In this tutorial, I created a bucket in Amazon S3 to upload and download a file. After downloading the file, I deleted the object from the S3 bucket, and then deleted the S3 bucket as well.
Why use S3?
"You have backed up your first file to the cloud by creating an Amazon S3 bucket and uploading your file as an S3 object. Amazon S3 is designed for 99.999999999% durability to help ensure that your data is always available when you want it. You’ve also learned how to retrieve your backed up file and how to delete the file and bucket." - AWS Backup Files to S3 Tutorial
Tutorial 3: Create and Connect to a MySQL Database
What was accomplished?
In this tutorial, I used Amazon RDS to create a MySQL Database Instance that I accessed using MySQL Workbench.
Why Use Amazon Relational Database (RDS)?
"You have created, connected to, and deleted a MySQL Database Instance with Amazon RDS. Amazon RDS makes it easy to set up, operate, and scale a relational database in the cloud. It provides cost-efficient and re-sizable capacity while managing time-consuming database administration tasks, freeing you up to focus on your applications and business."
Tutorial 4: Launch an Application with AWS Elastic Beanstalk
What was accomplished?
In this tutorial, I created an Elastic Beanstalk environment that runs a PHP application.
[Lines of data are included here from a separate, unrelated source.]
(** Every command ends, whatever the directory holds, whatever fails and whatever the clients
    of [serve] do: a refused command line opens nothing, a refused store is exit code 3, a
    port that cannot be listened on is exit code 4 of [serve]; [demo] never exits with its
    own code 4, for the accounting it prints is closed; and the engine a command leaves
    behind is closed, with no fence and no evidence in it. *)
Theorem commands_end_cleanly clock nonce1 nonce2 disks start traffic argv code out left :
  main clock nonce1 nonce2 disks start traffic argv = (code, out, left) ->
  (code = 0 \/ (code = 2 /\ left = None) \/ code = 3 \/
   (code = 4 /\ is_affirmative (start (port_of (parse argv))).1 = false)) /\
  Forall honest out /\
  forall root w, left = Some (root, w) ->
    eg_opened w.1 = false /\ records_ (eg_fences w.1) = [] /\ scopes_ (eg_ledger w.1) = [].
Proof.
  unfold main.
  assert (forall r, usage = r \/ (0, [LVersion "Blackhole Guard" "1.0.1" 1 kProtocolVersion], None) = r -> r = (code, out, left) ->
    (code = 0 \/ (code = 2 /\ left = None)) /\ Forall honest out /\ left = None) as Hn.
  { intros r [<- | <-] [= <- <- <-]; split; auto; (split; [repeat constructor | done]). }
  destruct argv as [| prog [| mode argv]]; [| | cbn zeta; repeat case_match]; intros E;
    try (apply Hn in E; [| by auto]; destruct E as (K1 & K2 & ->); split_and!; [tauto | exact K2 | intros; discriminate]).
  all: eapply launch_ends in E;
    [| first [apply demo_ends | apply report_ends | apply serve_ends, cli_bound]].
  all: destruct E as (K1 & K2 & w & -> & K3); split_and!; [tauto | exact K2 | by intros ? ? [= _ <-]].
Qed.

(** ** Fixtures *)

(** A clock that ticks a millisecond per reading; an empty directory. *)
Definition fx_cli_clock (n : nat) : WallNs := MkWall (1700000000000000000 + 1000000 * Z.of_nat n).
Definition fx_empty (_ : string) : Disk := MkDisk None None None [].
Definition fx_listen (port : Z) : Outcome * Z := (Ok, port).
Definition fx_demo (args : list string) : Run :=
  main fx_cli_clock 11 12 fx_empty fx_listen [] ("bhg-cli" :: "demo" :: args).

Definition fx_argv : list string := ["bhg-cli"; "demo"].

Example commands_end_cleanly_witness :
  exists code out left, main fx_cli_clock 11 12 fx_empty fx_listen [] fx_argv = (code, out, left) /\ Forall honest out.
Proof.
  destruct (main fx_cli_clock 11 12 fx_empty fx_listen [] fx_argv) as [[code out] left] eqn:E. exists code, out, left.
  split; [reflexivity |]. exact (proj1 (proj2 (commands_end_cleanly _ _ _ _ _ _ _ _ _ _ E))).
Defined.
(** * ProductViz: derived metrics, health score, aggregation and URL validation

    A shallow embedding of the dashboard's computational core:

    - the first version of the React component (language distribution,
      commit-activity window, issue statistics, top labels);
    - the second version of the component (health scorer and the inline
      single-view computations);
    - the backend GitHub service, its Express error handler and
      [validateRepoUrl].

    JavaScript numbers are modelled by [number]: [NaN], or a finite value
    carried as an exact rational; infinities are not modelled (every
    divisor in the modelled code is a non-zero literal or is tested before
    the division), and numbers decoded from a JSON response are finite,
    hence plain [Q].  Module [JS] gives the exact arithmetic that the IEEE
    operations approximate, and the modules built on it describe the
    computations in real arithmetic.  Module [Binary64] gives the double
    arithmetic itself, every operation followed by rounding to the nearest
    double, and the modules built on it ([Scorer64], [Languages64],
    [Display]) are the computations as the engine performs them.  Module
    [Store] holds the arrays of the same functions in a store, to follow
    what each call allocates and what it changes. *)

From Stdlib Require Import ZArith QArith Qround List String Ascii Bool Lia Lqa.
From Stdlib Require Import Qminmax Permutation FinFun DecimalString DecimalPos DecimalN.
From Stdlib Require Import Qabs Qpower.
From Stdlib Require DecimalFacts.
Import ListNotations.

Set Implicit Arguments.

(* ================================================================== *)
(** ** JavaScript values *)
(* ================================================================== *)

Module JS.

(** The Number type. *)
Inductive number : Type :=
| NaN
| Fin (q : Q).

(** Equality of numbers up to the representation of the rational. *)
Definition num_eq (a b : number) : Prop :=
  match a, b with
  | NaN, NaN => True
  | Fin x, Fin y => x == y
  | _, _ => False
  end.

Definition isNaN (a : number) : bool :=
  match a with NaN => true | Fin _ => false end.

Definition of_Z (z : Z) : number := Fin (inject_Z z).
Definition of_nat (n : nat) : number := of_Z (Z.of_nat n).

Definition lift2 (f : Q -> Q -> Q) (a b : number) : number :=
  match a, b with
  | Fin x, Fin y => Fin (f x y)
  | _, _ => NaN
  end.

Definition add : number -> number -> number := lift2 Qplus.
Definition sub : number -> number -> number := lift2 Qminus.
Definition mul : number -> number -> number := lift2 Qmult.

(** [a / b].  [0 / 0] is [NaN] as in JavaScript; [x / 0] for [x <> 0] would
    be an infinity and is outside the model. *)
Definition div (a b : number) : number :=
  match a, b with
  | Fin x, Fin y => if Qeq_bool y 0 then NaN else Fin (x / y)
  | _, _ => NaN
  end.

Definition Qlt_bool (x y : Q) : bool := negb (Qle_bool y x).
(** * Art Institute of Chicago MCP server: the translation pipeline of server.py

    A shallow embedding of [src/server.py]: the argument normalisation done at
    the head of every branch of [call_tool], the adapter [make_api_request],
    the four renderers [format_*_response], the inline renderer of
    [search_all], the exception handlers that close [call_tool], the tool
    declarations of [list_tools], and the connection test of
    [src/test_server.py].

    Conventions of the embedding.
    - A Python value that can come out of a JSON document is a [pyval].
      JSON numbers are modelled as integers (the fields the code reads are
      identifiers, counts and page numbers); floats are outside the model.
    - A Python [str] is written as a Rocq [string], one [ascii] per character.
      The code only measures, slices, compares and concatenates strings.
    - A [dict] is an association list; a lookup finds the first binding of the
      key.  Dict literals of the source have distinct keys.
    - A function that can raise returns an [outcome]; the part of [call_tool]
      that awaits the remote service also threads the list of requests that
      were sent, so that "no outbound call" is a statement about that list.
    - The text of a built-in exception ([str(e)]) is the one CPython 3.12
      prints. *)

From Stdlib Require Import ZArith List String Ascii Bool Lia.
From Stdlib Require Import Numbers.DecimalString.
Import ListNotations.

Set Warnings "-register-all".

Open Scope string_scope.
Open Scope Z_scope.

(** ** Python values *)

Inductive pyval : Type :=
| VNone
| VBool (b : bool)
| VInt (z : Z)
| VStr (s : string)
| VList (l : list pyval)
| VDict (d : list (string * pyval)).

Definition dict : Type := list (string * pyval).

(** Exceptions.  [AICAPIError] is the class defined in server.py; the others
    are the built-in exceptions the operations used by the code can raise.
    Each carries what [str(e)] returns. *)
Inductive pyexc : Type :=
| AICAPIError (msg : string)
| TypeError (msg : string)
| AttributeError (msg : string)
| KeyError (msg : string).

Definition exc_str (e : pyexc) : string :=
  match e with
  | AICAPIError m | TypeError m | AttributeError m | KeyError m => m
  end.

Inductive outcome (A : Type) : Type :=
| Return (a : A)
| Raise (e : pyexc).

Arguments Return {A} a.
Arguments Raise {A} e.

Definition bind {A B : Type} (m : outcome A) (k : A -> outcome B) : outcome B :=
  match m with
  | Return a => k a
  | Raise e => Raise e
  end.

Declare Scope py_scope.
Delimit Scope py_scope with py.
Notation "x <- m ;; k" := (bind m (fun x => k))
  (at level 61, m at next level, right associativity) : py_scope.
Open Scope py_scope.

(** A [for] loop that appends one rendered item per element and stops at the
    first exception. *)
Fixpoint for_each {A B : Type} (f : A -> outcome B) (xs : list A)
  : outcome (list B) :=
  match xs with
  | [] => Return []
  | x :: xs' =>
      y <- f x ;;
      ys <- for_each f xs' ;;
      Return (y :: ys)
  end.

(** [l.append(x)] *)
Definition list_append {A : Type} (l : list A) (x : A) : list A :=
  (l ++ [x])%list.

(** ** Strings *)

Definition nl : string := String (ascii_of_nat 10) EmptyString.

Definition Z_to_string (z : Z) : string :=
  NilEmpty.string_of_int (Z.to_int z).

(** [sep.join(parts)] *)
Fixpoint join (sep : string) (parts : list string) : string :=
  match parts with
  | [] => ""
  | [p] => p
  | p :: rest => p ++ sep ++ join sep rest
  end.

(** [s.lstrip('/')] *)
Fixpoint lstrip_slash (s : string) : string :=
  match s with
  | String c s' => if Ascii.eqb c "/"%char then lstrip_slash s' else s
  | EmptyString => s
  end.

(** [s[:n]] for a non-negative constant [n]. *)
Definition str_prefix (n : nat) (s : string) : string := substring 0 n s.

(** [sub in s] as a proposition: [s] contains [sub]. *)
Definition contains (s sub : string) : Prop :=
  exists pre post, s = pre ++ sub ++ post.

(** ** [repr] and [str] of a value *)

Definition hex_digit (n : nat) : ascii :=
  match n with
  | 0 => "0" | 1 => "1" | 2 => "2" | 3 => "3" | 4 => "4" | 5 => "5"
  | 6 => "6" | 7 => "7" | 8 => "8" | 9 => "9" | 10 => "a" | 11 => "b"
  | 12 => "c" | 13 => "d" | 14 => "e" | _ => "f"
  end%nat%char.

Definition dquote : ascii := ascii_of_nat 34.
Definition squote : ascii := ascii_of_nat 39.
Definition backslash : ascii := ascii_of_nat 92.

Fixpoint has_char (c : ascii) (s : string) : bool :=
  match s with
  | EmptyString => false
  | String c' s' => Ascii.eqb c c' || has_char c s'
  end.

Definition repr_char (quote c : ascii) : string :=
  let n := nat_of_ascii c in
  if Ascii.eqb c quote || Ascii.eqb c backslash then String backslash (String c "")
  else if Nat.eqb n 9 then String backslash "t"
  else if Nat.eqb n 10 then String backslash "n"
  else if Nat.eqb n 13 then String backslash "r"
  else if Nat.ltb n 32 || (Nat.leb 127 n && Nat.leb n 160) || Nat.eqb n 173
       then String backslash
              (String "x" (String (hex_digit (n / 16)) (String (hex_digit (n mod 16)) "")))
  else String c "".

Definition repr_str (s : string) : string :=
  let quote := if has_char squote s && negb (has_char dquote s)
               then dquote else squote in
  String quote (concat "" (map (repr_char quote) (list_ascii_of_string s)))
    ++ String quote "".

Fixpoint py_repr (v : pyval) : string :=
  match v with
  | VNone => "None"
  | VBool true => "True"
  | VBool false => "False"
  | VInt z => Z_to_string z
  | VStr s => repr_str s
  | VList l => "[" ++ join ", " (map py_repr l) ++ "]"
  | VDict d =>
      "{" ++ join ", " (map (fun '(k, x) => repr_str k ++ ": " ++ py_repr x) d)
          ++ "}"
  end.

(** [str(v)], which is also what an f-string field [{v}] produces. *)
Definition py_str (v : pyval) : string :=
  match v with
  | VStr s => s
  | _ => py_repr v
  end.

Definition type_name (v : pyval) : string :=
  match v with
  | VNone => "NoneType"
  | VBool _ => "bool"
  | VInt _ => "int"
  | VStr _ => "str"
  | VList _ => "list"
  | VDict _ => "dict"
  end.

(** Truth value of a value, as tested by [if v], [not v] and [v or w]. *)
Definition truthy (v : pyval) : bool :=
  match v with
  | VNone => false
  | VBool b => b
  | VInt z => negb (z =? 0)
  | VStr s => negb (String.eqb s "")
  | VList l => match l with [] => false | _ => true end
  | VDict d => match d with [] => false | _ => true end
  end.

(** ** Dictionaries *)

Fixpoint dict_get (k : string) (d : dict) : option pyval :=
  match d with
  | [] => None
  | (k', v) :: d' => if String.eqb k k' then Some v else dict_get k d'
  end.

(** [d.get(k, dflt)] on a dict. *)
Definition get_or (d : dict) (k : string) (dflt : pyval) : pyval :=
  match dict_get k d with Some v => v | None => dflt end.

(** [x.get(k, dflt)] on an arbitrary value: only a dict has the method. *)
Definition py_get (x : pyval) (k : string) (dflt : pyval) : outcome pyval :=
  match x with
  | VDict d => Return (get_or d k dflt)
  | _ => Raise (AttributeError
                  ("'" ++ type_name x ++ "' object has no attribute 'get'"))
  end.

(** [x[k]] for a string key [k]. *)
Definition py_item (x : pyval) (k : string) : outcome pyval :=
  match x with
  | VDict d =>
      match dict_get k d with
      | Some v => Return v
      | None => Raise (KeyError (repr_str k))
      end
  | VList _ =>
      Raise (TypeError "list indices must be integers or slices, not str")
  | VStr _ => Raise (TypeError "string indices must be integers, not 'str'")
  | _ => Raise (TypeError ("'" ++ type_name x ++ "' object is not subscriptable"))
  end.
Why use AWS Elastic Beanstalk?
"AWS Elastic Beanstalk is an easy-to-use service for deploying and scaling web applications and services developed with Java, .NET, PHP, Node.js, Python, Ruby, Go, and Docker on familiar servers such as Apache, Nginx, Passenger, and IIS." - AWS Elastic Beanstalk
Tutorial 5: Update an Application with AWS Elastic Beanstalk
What was accomplished?
In this tutorial, I updated (i.e., changed some text in) the PHP app I was running in Elastic Beanstalk.
Tutorial 6: Set up a Continuous Deployment Pipeline using AWS CodePipeline
What was accomplished?
In this tutorial, I created an Elastic Beanstalk instance, a CodePipeline, and an S3 Bucket to host, test, and deploy an sample application.
Why use CodePipeline?
"Using CodePipeline, you created a pipeline that uses GitHub, Amazon S3, or AWS CodeCommit as the source location for application code and then deploys the code to an Amazon EC2 instance managed by AWS Elastic Beanstalk. Your pipeline will automatically deploy your code every time there is a code change. You are one step closer to practicing continuous deployment!" - AWS CodePipeline Tutorial
Project: Build a Modern Web Application
Still in Progress
Too Long; Didn't Read
Amazon. More than just a place to buy all your gifts this Cyber Monday.
Executives and engineers saw a need in the early 2000s for scalable and efficient hosting and computing technology, and leveraged their existing infrastructure and knowledge to make it the multi-billion dollar company it is today.
And I'm only talking about Amazon Web Services here.
But AWS did something different. Instead of just creating a static service that people would have to buy and use in chunks, AWS took a more dynamic approach. Their services scale, both in terms of performance and cost.
AWS is great for companies that are growing and establishing roots, as AWS networks have the ability to scale as your company grows and charge you for only what you use.
Basically, AWS grows at the rate your business does, assuring that you are being the most efficient with your money. And what business owner wouldn't want that?
AWS though is a powerful and complicated suite of tools (there are over 90 tools to work with) and isn't something you just pick up on. I spent an entire day just going through tutorials, and I wouldn’t even say I’ve scratched the surface.
But just from going through these tutorials, I now know that AWS is an extremely powerful tool, and other major companies like Google and Microsoft need to step up their game if they want to have place in the cloud computing space.